Vu sur internet: Eric DELBECQUE – Intelligence économique et souveraineté

Voici un écrit trouvé sur le web et son compte rendu.

La politique ouverte IE (d’Intelligence Economique) sur notre territoire s’améliore légèrement … On ne compte pourtant plus les avertissements et les actions événements autour de la discipline : mais les méthodes ne se modifient guère au-delà du stade tactique. Dans le dictionnaire conceptuel et historique de l’intelligence économique, de la lettre A à la lettre Z, il manque les termes majeurs de la lettre S : souveraineté et stratégie. Voilà donc les enjeux finaux qui nous font défaut : la raison pour laquelle nous sommes tenus de pratiquer l’IE n’est pas présente. Aucun tribunal de l’opinion ne prive d’existence l’IE (Intelligence Economique) au motif qu’elle se confondrait avec la surveillance (ce qui est cela s’entend erroné : elle s’applique dans un cadre constitutionnel). C’est au contraire un symbolique tribunal administratif et politique de la très haute fonction publique et des acteurs politiques qui a souvent débouté les vues stratégiques et a cantonné l’IE à des échanges de vues de spécialistes dont l’accessibilité, il ne faut pas s’en cacher, demeure profondément non-conformiste.

Ces spécialistes s’inscrivent dans un horizon de court terme et des cadres normatifs (généralement celui monté par la Commission européenne ainsi que par les partisans jusqu’au-boutistes du capitalisme financier le plus ferme) qui ont mis sur la touche les buts à 20 ou 50 ans et minimisé les impératifs de souveraineté et d’accroissement de puissance économique en Europe. Ceci ne se réduit pas à leurs convictions individuelles, car ils s’insèrent de ce fait au sein d’un maillage structurel : les dénigrer est inutile.
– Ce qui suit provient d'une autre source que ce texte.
(* ===== verification/SchedState.v ===== *)
(** The state of the scheduler ([vllm/v1/core/sched/scheduler.py]), its
    configuration, its outputs ([sched/output.py]) and its small methods:
    preemption, queueing, promotion of blocked requests.

    Connectors are plugins: the scheduler knows them through the methods of
    [KVConnectorBase_V1] and [ECConnectorBase], which are the fields of the
    records [KVConnector] and [ECConnector].  The iteration order of Python sets
    is the parameter [set_order]. *)
From S2P Require Import Prelude PyDict Request BlockPool SingleType Coordinator KVManager.
From S2P Require Import SchedUtils EncoderCache RequestQueue.
Local Open Scope Z_scope.

(** ** Configuration *)

(** The attributes that [Scheduler.__init__] reads from the configuration and
    that no method changes. *)
Record SchedConfig := mkSchedConfig {
  cf_policy : SchedulingPolicy;
  cf_max_num_running_reqs : Z;
  cf_max_num_scheduled_tokens : Z;
  cf_max_model_len : Z;
  cf_block_size : Z;                     (* [self.block_size] *)
  cf_cache_block_size : Z;               (* [self.cache_config.block_size] *)
  cf_long_prefill_token_threshold : Z;
  cf_enable_chunked_prefill : bool;
  cf_disable_chunked_mm_input : bool;
  cf_max_num_encoder_input_tokens : Z;
  cf_num_lookahead_tokens : Z;
  cf_num_spec_tokens : Z;
  cf_use_eagle : bool;
  cf_is_encoder_decoder : bool;
  cf_need_mamba_block_aligned_split : bool;
  cf_scheduler_reserve_full_isl : bool;
  cf_needs_kv_cache_zeroing : bool;
  cf_use_pp : bool;
  cf_async_scheduling : bool;            (* [scheduler_config.async_scheduling] *)
  cf_async_class : bool;                 (* the object is an [AsyncScheduler] *)
  cf_use_v2_model_runner : bool;
  cf_log_stats : bool;
  cf_max_loras : option Z;               (* [None]: no LoRA configuration *)
  cf_recompute_kv_load_failures : bool
}.

(** [PauseState] *)
Inductive PauseState := UNPAUSED | PAUSED_NEW | PAUSED_ALL.

#[export] Instance PauseState_eq_dec : EqDecision PauseState.
Proof. solve_decision. Defined.

(** ** Outputs *)

Record NewRequestData := mkNewRequestData {
  nr_req_id : string;
  nr_prompt_token_ids : option (list Z);
  nr_mm_features : list MultiModalFeatureSpec;
  nr_sampling_params : option SamplingParams;
  nr_pooling_params : option PoolingParams;
  nr_block_ids : option (list (list Z));
  nr_num_computed_tokens : Z;
  nr_lora_request : option LoRARequest;
  nr_prompt_embeds : option (list bytes);
  nr_prefill_token_ids : option (list Z)
}.

(** [NewRequestData.from_request] *)
Definition new_request_data (r : Request) (block_ids : option (list (list Z)))
    (prefill_token_ids : option (list Z)) : NewRequestData :=
  mkNewRequestData (request_id r) (prompt_token_ids r) (mm_features r) (sampling_params r) (pooling_params r)
    block_ids (num_computed_tokens r) (lora_request r) (prompt_embeds r) prefill_token_ids.

Record CachedRequestData := mkCachedRequestData {
  cr_req_ids : list string;
  cr_resumed_req_ids : gset string;
  cr_new_token_ids : list (list Z);
  cr_all_token_ids : list (string * list Z);
  cr_new_block_ids : list (option (list (list Z)));
  cr_num_computed_tokens : list Z;
  cr_num_output_tokens : list Z
}.

(** [CachedRequestData.make_empty], [num_reqs] and [is_context_phase]. *)
Definition cached_make_empty : CachedRequestData := mkCachedRequestData [] ∅ [] [] [] [] [].
Definition num_reqs (d : CachedRequestData) : Z := zlen (cr_req_ids d).
Definition is_context_phase (d : CachedRequestData) (req_id : string) : bool :=
  match (list_to_map (reverse (zip (cr_req_ids d) (cr_num_output_tokens d))) : gmap string Z) !! req_id with
  | Some n => n =? 0
  | None => false
  end.

(** [SchedulerOutput]; the connectors' metadata are opaque. *)
Record SchedulerOutput := mkSchedulerOutput {
  so_scheduled_new_reqs : list NewRequestData;
  so_scheduled_cached_reqs : CachedRequestData;
  so_num_scheduled_tokens : list (string * Z);
  so_total_num_scheduled_tokens : Z;
  so_scheduled_spec_decode_tokens : list (string * list Z);
  so_scheduled_encoder_inputs : list (string * list Z);
  so_num_common_prefix_blocks : list Z;
  so_preempted_req_ids : option (gset string);
  so_finished_req_ids : gset string;
  so_free_encoder_mm_hashes : list mm_hash;
  so_has_structured_output_requests : bool;
  so_pending_structured_output_tokens : bool;
  so_num_invalid_spec_tokens : option (list (string * Z));
  so_new_block_ids_to_zero : option (list Z)
}.

(** [SchedulerOutput.make_empty] *)
Definition scheduler_output_make_empty : SchedulerOutput :=
  mkSchedulerOutput [] cached_make_empty [] 0 [] [] [] None ∅ [] false false None None.

Definition or_structured_output (has pending : bool) (o : SchedulerOutput) : SchedulerOutput :=
  mkSchedulerOutput (so_scheduled_new_reqs o) (so_scheduled_cached_reqs o) (so_num_scheduled_tokens o)
    (so_total_num_scheduled_tokens o) (so_scheduled_spec_decode_tokens o) (so_scheduled_encoder_inputs o)
    (so_num_common_prefix_blocks o) (so_preempted_req_ids o) (so_finished_req_ids o)
    (so_free_encoder_mm_hashes o) (so_has_structured_output_requests o || has)
    (so_pending_structured_output_tokens o || pending) (so_num_invalid_spec_tokens o) (so_new_block_ids_to_zero o).

Definition set_so_spec (spec : list (string * list Z)) (o : SchedulerOutput) : SchedulerOutput :=
  mkSchedulerOutput (so_scheduled_new_reqs o) (so_scheduled_cached_reqs o) (so_num_scheduled_tokens o)
    (so_total_num_scheduled_tokens o) spec (so_scheduled_encoder_inputs o)
    (so_num_common_prefix_blocks o) (so_preempted_req_ids o) (so_finished_req_ids o)
    (so_free_encoder_mm_hashes o) (so_has_structured_output_requests o)
    (so_pending_structured_output_tokens o) (so_num_invalid_spec_tokens o) (so_new_block_ids_to_zero o).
La France (et si on veut voir plus loin l’Union européenne) se détourne du volet économique de l’exigence de souveraineté.
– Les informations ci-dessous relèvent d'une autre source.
(* ===== verification/SchedUpdate.v ===== *)
(** What happens between two scheduling steps: processing the model's output
    ([update_from_output]), draft tokens, new, finished and aborted requests,
    streaming sessions, connector events and resets. *)
From S2P Require Import Prelude PyDict Request BlockPool SingleType Coordinator KVManager.
From S2P Require Import SchedUtils EncoderCache RequestQueue SchedState SchedStep.
From Stdlib Require Import QArith.
Local Open Scope Z_scope.

(** ** Data *)

(** [ModelRunnerOutput], the part the scheduler reads: pooler outputs and logprobs
    are tensors, of which only the presence matters. *)
Record ModelRunnerOutput := mkModelRunnerOutput {
  mr_req_id_to_index : gmap string Z;
  mr_sampled_token_ids : list (list Z);
  mr_pooler_output : option (list bool);
  mr_prompt_logprobs : gset string;
  mr_kv_connector_output : option KVConnectorOutput;
  mr_num_nans_in_logits : option (gmap string Z)
}.

(** [EngineCoreOutput] without its tensors. *)
Record EngineCoreOutput := mkEngineCoreOutput {
  eo_request_id : string;
  eo_new_token_ids : list Z;
  eo_pooling_output : bool;
  eo_finish_reason : option FinishReason;
  eo_stop_reason : option StopReason;
  eo_events : option (list EngineCoreEvent);
  eo_kv_transfer_params : option any;
  eo_num_cached_tokens : Z;
  eo_num_external_computed_tokens : Z;
  eo_num_nans_in_logits : Z
}.

(** [SpecDecodingStats], the counters of one step. *)
Record SpecDecodingStats := mkSpecStats {
  sd_num_spec_tokens : Z;
  sd_num_drafts : Z;
  sd_num_draft_tokens : Z;
  sd_num_accepted_tokens : Z;
  sd_num_accepted_tokens_per_pos : list Z
}.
Cela ne veut pas dire que les instruments de celle-ci n’ont pas évolué sur les 30 ans passés, mais de ne pas faire une croix sur « l’ambition » d’indépendance que devrait logiquement poursuivre une nation. Cette dernière fait partie du projet démocratique. De la même manière que les citoyens tiennent à décider de la façon dont ils seront gouvernés, la collectivité nationale doit se doter de moyens de ne pas constater que sa destiné lui est imposée par d’autres (confer Patriotisme économique : un social libéralisme ? EricDelbecque, éditions Uppr).

Ce qui implique en particulier de définir une plan d’influence normative et de bâtir une politique industrielle. Ce qui ne signifie pas de tout miser sur des champions nationaux qui seraient uniquement des groupes du CAC 40. Il est question ouvertement de mettre en valeur nos Petites et Moyennes Entreprises (PME) et d’aider l’émergence de l’économie de demain, notamment dans la sphère du numérique. Incontestablement, la French Tech est un concept à travailler et à déployer. Nous voici en pleine démarche d’intelligence économique agressive et adaptée. Celle-ci ne doit pas se résumer, comme ce fut le cas ces dernières années, à une amélioration des systèmes de protection des sociétés (certainement nécessaire mais évidemment pas suffisante).

L’intelligence économique devrait être davantage considérée comme ce qu’elle représente : une nouvelle méthode de direction des organisations et une méthode pour étendre l’Etat stratège, et non une simple trousse à outils.